Figure 4.

Caveolin-1 (CAV1) promotes the ability of dendritic cells (DCs) to induce antigen-specific CD8⁺ T cell responses. (A) Scheme of the experimental procedure. At day 0, 1 × 10⁶ OVA_257–265-pulsed wild-type (WT) or CAV1^−/− bone marrow-derived DCs (BM-DCs) were transferred to recipient WT mice. After 7 days, blood samples were taken, and CD8⁺ T cell responses were analyzed. (B) Cells were stimulated with control (trp2_180–188) or OVA_257–265 peptides for 2 h, and then brefeldin A-containing solution (Golgi plug) was added for another 6 h (8 h total stimulation). Afterward, cells were stained and analyzed by flow cytometry. Representative dot plots of IFN-γ expression on gated CD3⁺⁺CD8⁺ T cell population and the percentage of IFN-γ-producing CD8⁺ T cells are shown.

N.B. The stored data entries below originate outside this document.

(** When the delay has passed, the timers of a batch have made their
    calls. *)
Lemma elapse_queued {Handler} now tc ps l (log : list (client_call Handler)) :
  queued now tc ps l ->
  run_callbacks (Timers.elapse delay_ms l).1 log = log ++ batch_frames tc ps.
Proof.
  intros [Hnow Hq]. unfold Timers.elapse. rewrite Hq, Hnow, split_due_all.
  - apply run_batch_callbacks.
  - unfold batch_timers. apply Forall_fmap, Forall_true. simpl. intros; lia.
Qed.
End BatchFacts.

Section MementoBatch.
Context {FS C : Type} `{!Memento.FileSystem FS}.
Import Any LiveApi Helpers Batch Memento MementoState.
Implicit Types (w : world FS C) (tc : ToolCall Args).

Lemma memento_now_queued now tc (fcs : list (FunctionCall Args)) : forall ps w,
  queued now tc ps (loop w) ->
  queued now tc (ps ++ replicate (count_if is_render_html fcs) success)
         (loop (foldl (on_call_now tc) w fcs)).
Proof.
  induction fcs as [|fc fcs IH]; intros ps w Hq.
  - by apply queued_same.
  - simpl. unfold count_if. destruct (is_render_html fc) eqn:E.
    + rewrite filter_cons_True by done. simpl.
      rewrite (cons_middle success), app_assoc. apply IH.
      unfold on_call_now. unfold is_render_html in E. rewrite E.
      by apply sendToolResponse_queued.
    + rewrite filter_cons_False by (by rewrite E). apply IH.
      unfold on_call_now. unfold is_render_html in E. by rewrite E.
Qed.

Bars are the mean ± SEM (*p < 0.05, n = 7 mice, from two independent experiments). (C) Freshly isolated cells were stained with H-2 Kb/SIINFEKL (OVA_257–265 peptide) dextramer to determine antigen-specific CD8⁺ T cells. Representative density plots and quantification of frequency of dextramer-positive from totalCD3⁺CD8⁺ T cell population are shown. Data are the mean ± SEM (*p < 0.05, n = 5–6 mice from two independent experiments).